Fiquei estática. Ele descrevera exatamente os meus pensamentos mais intrusivos, aqueles que eu nem ousava verbalizar para mim mesma.

— Isso é cruel — sussurrei.

— Isso é a verdade, Valeria. E a verdade é que você está cercada. Ethan não é o príncipe encantado. Ele é o carcereiro, e você está entregando as chaves da cela a ele por vontade própria.

— O que você quer que eu faça? — minha voz falhou. — O legado do meu pai... a saúde dele...

— O legado do seu pai é feito de papel e dinheiro, e ele sobreviverá sem que você sacrifique sua alma no altar de um casamento de conveniência. Mas você? Você não vai sobreviver a isso sem perder quem você é.

Ele estendeu a mão, hesitante, e tocou a ponta do meu queixo, forçando-me a olhar em seus olhos. A conexão foi instantânea, uma descarga elétrica que percorreu todo o meu corpo. Ali, no escuro, não éramos a herdeira e o guarda-costas. Éramos apenas dois jovens que se reencontravam em um cenário de sonhos e pesadelos.

— Por que se importa? — perguntei, quase sem voz. — Se você me odeia tanto, se odeia o que os Lombardi fizeram com você, por que se deu ao trabalho de aceitar este posto?

— Porque eu preciso ter certeza de que, quando o castelo de cartas desmoronar — e ele vai desmoronar, Valeria —, eu esteja perto o suficiente para te segurar antes que você atinja o chão.

O silêncio que se seguiu foi preenchido pelo som longínquo de um sino de igreja em algum lugar lá embaixo, em Sintra.

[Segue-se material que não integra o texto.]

(* ===== verification/Pipeline.v ===== *)
(** * internal/resolver/pipeline.go: resolution events and their subscribers. *)

From S2P Require Import Prelude.
From S2P Require Import GoStrings.
From S2P Require Import Protocol.

#[local] Open Scope go_scope.

(** ** Events *)

Record ResolutionEvent := mkEvent {
  ev_QueryID : bytes;
  ev_Timestamp : Z;
  ev_Step : Z;
  ev_StepType : bytes;
  ev_Server : bytes;
  ev_ServerName : bytes;
  ev_Query : bytes;
  ev_QueryType : bytes;
  ev_Latency : Z;
  ev_Success : bool;
  ev_RawRequest : bytes;
  ev_RawResponse : bytes;
  ev_ParsedMsg : option Message;
  ev_ErrorMsg : bytes
}.

(** An event the resolver itself reports: no server, no packets. *)
Definition local_event (queryID : bytes) (now step : Z) (stepType query queryType errorMsg : bytes)
  : ResolutionEvent :=
  mkEvent queryID now step stepType "" "" query queryType 0 true "" "" None errorMsg.

(** ** The hub

    A channel is a bounded queue; channels live in a heap because the
    subscriber keeps its channel after [Unsubscribe]. *)

Record chan (A : Type) := mkChan { ch_cap : Z; ch_buf : list A; ch_closed : bool }.
Arguments mkChan {_} _ _ _.
Arguments ch_cap {_} _.
Arguments ch_buf {_} _.
Arguments ch_closed {_} _.

Record Hub (A : Type) := mkHub { hub_subscribers : gset nat; hub_chans : gmap nat (chan A) }.
Arguments mkHub {_} _ _.
Arguments hub_subscribers {_} _.
Arguments hub_chans {_} _.

Definition EventHub : Type := Hub ResolutionEvent.

Section hub.
Context {A : Type}.

Definition new_hub : Hub A := mkHub ∅ ∅.

(** A new channel of the given capacity. *)
Definition add_chan (buffer : Z) (h : Hub A) : nat * Hub A :=
  let ch := fresh (dom (hub_chans h)) in
  (ch, mkHub ({[ch]} ∪ hub_subscribers h) (<[ch := mkChan buffer [] false]> (hub_chans h))).

Definition Subscribe (buffer : Z) (h : Hub A) : nat * Hub A :=
  add_chan (if buffer <=? 0 then 64 else buffer) h.

(** [close(ch)] of a closed channel panics. *)
Definition close_chan {E} (ch : nat) (m : gmap nat (chan A)) : result E (gmap nat (chan A)) :=
  match m !! ch with
  | Some c => if ch_closed c then Panic else Ok (<[ch := mkChan (ch_cap c) (ch_buf c) true]> m)
  | None => Panic
  end.

Definition Unsubscribe {E} (ch : nat) (h : Hub A) : result E (Hub A) :=
  if bool_decide (ch ∈ hub_subscribers h) then
    m ← close_chan ch (hub_chans h);
    Ok (mkHub (hub_subscribers h ∖ {[ch]}) m)
  else Ok h.

(** [select { case ch <- event: default: }]: a send on a closed channel
    panics, on a full one the default case is taken. *)
Definition try_send {E} (event : A) (m : gmap nat (chan A)) (ch : nat)
  : result E (gmap nat (chan A)) :=
  match m !! ch with
  | Some c =>
      if ch_closed c then Panic
      else if len (ch_buf c) <? ch_cap c then
        Ok (<[ch := mkChan (ch_cap c) (ch_buf c ++ [event]) false]> m)
      else Ok m
  | None => Ok m
  end.

(** [order]: the order in which the map of subscribers is ranged over. *)
Fixpoint send_all {E} (event : A) (order : list nat) (m : gmap nat (chan A))
  : result E (gmap nat (chan A)) :=
  match order with
  | [] => Ok m
  | ch :: order' => m' ← try_send event m ch; send_all event order' m'
  end.

Definition Publish {E} (event : A) (h : Hub A) : result E (Hub A) :=
  m ← send_all event (elements (hub_subscribers h)) (hub_chans h);
  Ok (mkHub (hub_subscribers h) m).

(** The subscriber takes the oldest event. *)
Definition receive (ch : nat) (h : Hub A) : option A * Hub A :=
  match hub_chans h !! ch with
  | Some (mkChan cap (e :: buf) closed) =>
      (Some e, mkHub (hub_subscribers h) (<[ch := mkChan cap buf closed]> (hub_chans h)))
  | _ => (None, h)
  end.

(** ** Runs *)

Inductive hub_op :=
| HSubscribe (buffer : Z)
| HUnsubscribe (ch : nat)
| HPublish (e : A)
| HReceive (ch : nat).

Definition hub_step {E} (o : hub_op) (h : Hub A) : result E (Hub A) :=
  match o with
  | HSubscribe n => Ok (Subscribe n h).2
  | HUnsubscribe ch => Unsubscribe ch h
  | HPublish e => Publish e h
  | HReceive ch => Ok (receive ch h).2
  end.

Fixpoint hub_run {E} (os : list hub_op) (h : Hub A) : result E (Hub A) :=
  match os with
  | [] => Ok h
  | o :: os' => h' ← hub_step o h; hub_run os' h'
  end.

(** Subscribers are open channels, and no queue is longer than its capacity. *)
Record hub_inv (h : Hub A) : Prop := {
  hub_open : forall ch, ch ∈ hub_subscribers h ->
    exists c, hub_chans h !! ch = Some c /\ ch_closed c = false;
  hub_cap : forall ch c, hub_chans h !! ch = Some c -> len (ch_buf c) <= ch_cap c
}.

(** What [Publish] does to the channel of a subscriber. *)
Definition delivered (e : A) (c : chan A) : chan A :=
  if len (ch_buf c) <? ch_cap c then mkChan (ch_cap c) (ch_buf c ++ [e]) (ch_closed c) else c.

Lemma send_all_spec {E} e order (m : gmap nat (chan A)) :
  NoDup order ->
  (forall ch, ch ∈ order -> exists c, m !! ch = Some c /\ ch_closed c = false) ->
  exists m', send_all (E := E) e order m = Ok m' /\
    forall ch, m' !! ch = if bool_decide (ch ∈ order) then delivered e <$> m !! ch else m !! ch.
Proof.
  revert m. induction order as [|x order IH]; intros m Hnd Ho; cbn [send_all].
  { exists m. split; [done|]. intros ch. by rewrite bool_decide_eq_false_2 by apply not_elem_of_nil. }
  apply NoDup_cons in Hnd as [Hx Hnd].
  destruct (Ho x (list_elem_of_here _ _)) as (c & Hc & Hcl).
  assert (try_send (E := E) e m x = Ok (<[x := delivered e c]> m)) as ->.
  { unfold try_send, delivered. rewrite Hc, Hcl. bcase; [done|]. by rewrite insert_id. }
  cbn [mbind result_bind]. destruct (IH (<[x := delivered e c]> m)) as (m' & -> & Hm'); [done| |].
  { intros ch Hch. rewrite lookup_insert_ne by (intros ->; done). apply Ho. by right. }
  exists m'. split; [done|]. intros ch. rewrite Hm'. destruct (decide (ch = x)) as [->|Hne].
  - rewrite (bool_decide_eq_false_2 (x ∈ order)) by done.
    rewrite bool_decide_eq_true_2 by left. by rewrite lookup_insert_eq, Hc.
  - rewrite lookup_insert_ne by done.
    rewrite (bool_decide_ext (ch ∈ x :: order) (ch ∈ order)) by (rewrite elem_of_cons; naive_solver).
    done.
Qed.

Lemma Publish_ok {E} e h : hub_inv h ->
  exists m, Publish (E := E) e h = Ok (mkHub (hub_subscribers h) m)
    /\ hub_inv (mkHub (hub_subscribers h) m)
    /\ forall ch, m !! ch = if bool_decide (ch ∈ hub_subscribers h)
         then delivered e <$> hub_chans h !! ch else hub_chans h !! ch.
Proof.
  intros [Ho Hc]. unfold Publish.
  destruct (send_all_spec (E := E) e (elements (hub_subscribers h)) (hub_chans h)) as (m & -> & Hm).
  { apply NoDup_elements. }
  { intros ch Hch%elem_of_elements. by apply Ho. }
  assert (forall ch, m !! ch = if bool_decide (ch ∈ hub_subscribers h)
    then delivered e <$> hub_chans h !! ch else hub_chans h !! ch) as Hm'.
  { intros ch. rewrite Hm. by rewrite (bool_decide_ext _ _ (elem_of_elements _ _)). }
  exists m. ands; [done| |done]. split; cbn [hub_subscribers hub_chans].
  - intros ch Hch. rewrite Hm', bool_decide_eq_true_2 by done.
    destruct (Ho ch Hch) as (c & -> & Hcl). eexists. split; [done|].
    unfold delivered. by bcase.
  - intros ch c. rewrite Hm'. bcase; [|apply Hc]. intros Hl.
    apply fmap_Some in Hl as (c0 & Hc0 & ->). apply Hc in Hc0. unfold delivered.
    bcase; cbn [ch_buf ch_cap]; [|done]. len_lia.
Qed.

Lemma hub_inv_new : hub_inv new_hub.
Proof. split; cbn; [set_solver|]. intros ch c. by rewrite lookup_empty. Qed.

Lemma add_chan_inv n h : 0 <= n -> hub_inv h -> hub_inv (add_chan n h).2.
Proof.
  intros Hn [Ho Hc]. unfold add_chan. cbn [snd].
  set (x := fresh _). split; cbn [hub_subscribers hub_chans].
  - intros ch [->%elem_of_singleton|Hch]%elem_of_union.
    + rewrite lookup_insert_eq. by eexists.
    + rewrite lookup_insert_ne; [by apply Ho|]. intros <-. destruct (Ho _ Hch) as (c & E1 & _).
      eapply (is_fresh (dom (hub_chans h))), elem_of_dom_2, E1.
  - intros ch c. rewrite lookup_insert_Some. intros [[_ <-]|[_ H]]; [|by eapply Hc].
    cbn [ch_buf ch_cap]. by rewrite len_nil.
Qed.

Lemma hub_step_ok {E} o h : hub_inv h -> exists h', hub_step (E := E) o h = Ok h' /\ hub_inv h'.
Proof.
  intros Hi. destruct o as [n|ch|e|ch]; cbn [hub_step].
  - eexists. split; [done|]. apply add_chan_inv; [bcase; lia|done].
  - unfold Unsubscribe. bcase; [|by exists h]. apply bool_decide_eq_true in Hb.
    destruct Hi as [Ho Hc]. destruct (Ho _ Hb) as (c & E1 & E2). unfold close_chan. rewrite E1, E2.
    eexists. split; [done|]. split; cbn [hub_subscribers hub_chans].
    + intros ch' [Hch Hne]%elem_of_difference. rewrite lookup_insert_ne by set_solver. by apply Ho.
    + intros ch' c'. rewrite lookup_insert_Some. intros [[_ <-]|[_ H]]; [|by eapply Hc].
      cbn [ch_buf ch_cap]. apply (Hc ch c E1).
  - destruct (Publish_ok (E := E) e h Hi) as (m & -> & Hi' & _). by eexists.
  - eexists. split; [done|]. destruct Hi as [Ho Hc]. unfold receive.
    destruct (hub_chans h !! ch) as [[cap [|e buf] closed]|] eqn:E1; try done.
    split; cbn [hub_subscribers hub_chans snd].
    + intros ch' Hch. destruct (Ho _ Hch) as (c & E2 & E3). destruct (decide (ch' = ch)) as [->|].
      * rewrite lookup_insert_eq. rewrite E1 in E2. injection E2 as <-. by eexists.
      * rewrite lookup_insert_ne by done. eauto.
    + intros ch' c. rewrite lookup_insert_Some. intros [[_ <-]|[_ H]]; [|by eapply Hc].
      apply Hc in E1. cbn [ch_buf ch_cap] in *. len_lia.
Qed.

Lemma hub_run_ok {E} os h : hub_inv h -> exists h', hub_run (E := E) os h = Ok h' /\ hub_inv h'.
Proof.
  revert h. induction os as [|o os IH]; intros h Hi; cbn [hub_run]; [by exists h|].
  destruct (hub_step_ok (E := E) o h Hi) as (h' & -> & Hi'). by apply IH.
Qed.

End hub.

Definition NewEventHub : EventHub := new_hub.

(** After any sequence of subscriptions, cancellations, publications and
    receptions, publishing an event returns: no send reaches a closed channel
    and no channel is closed twice. Each subscriber whose queue has room gets
    the event at its end, a full queue drops it, and no queue outgrows its
    capacity. *)
Theorem Publish_delivers os e :
  exists h m, hub_run (E := unit) os NewEventHub = Ok h
    /\ Publish (E := unit) e h = Ok (mkHub (hub_subscribers h) m)
    /\ (forall ch c, m !! ch = Some c -> len (ch_buf c) <= ch_cap c)
    /\ forall ch, m !! ch = if bool_decide (ch ∈ hub_subscribers h)
         then delivered e <$> hub_chans h !! ch else hub_chans h !! ch.
Proof.
  destruct (hub_run_ok (E := unit) os NewEventHub hub_inv_new) as (h & E & Hi).
  destruct (Publish_ok (E := unit) e h Hi) as (m & HP & [_ Hc] & Hm).
  by exists h, m.
Qed.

Ele não me beijou, embora eu soubesse, pelo brilho em seu olhar e pela forma como sua respiração estava presa, que ele queria. Ele simplesmente se afastou, deixando um rastro de eletricidade no ar.

— Vá dormir, Valeria. Amanhã teremos um longo dia. E não se preocupe com a segurança. Enquanto você estiver sob minha vigilância, ninguém toca em você.

Ele me deu as costas e caminhou para o interior da casa, deixando-me sozinha com a neblina e com o coração batendo descompassado no peito. Eu sabia que ele estava certo sobre tantas coisas, e isso era o que mais me aterrorizava. O contrato com Ethan parecia mais frágil do que nunca, e Sintra, com toda a sua beleza gótica, começava a parecer menos um refúgio e mais um palco para a tempestade que se aproximava.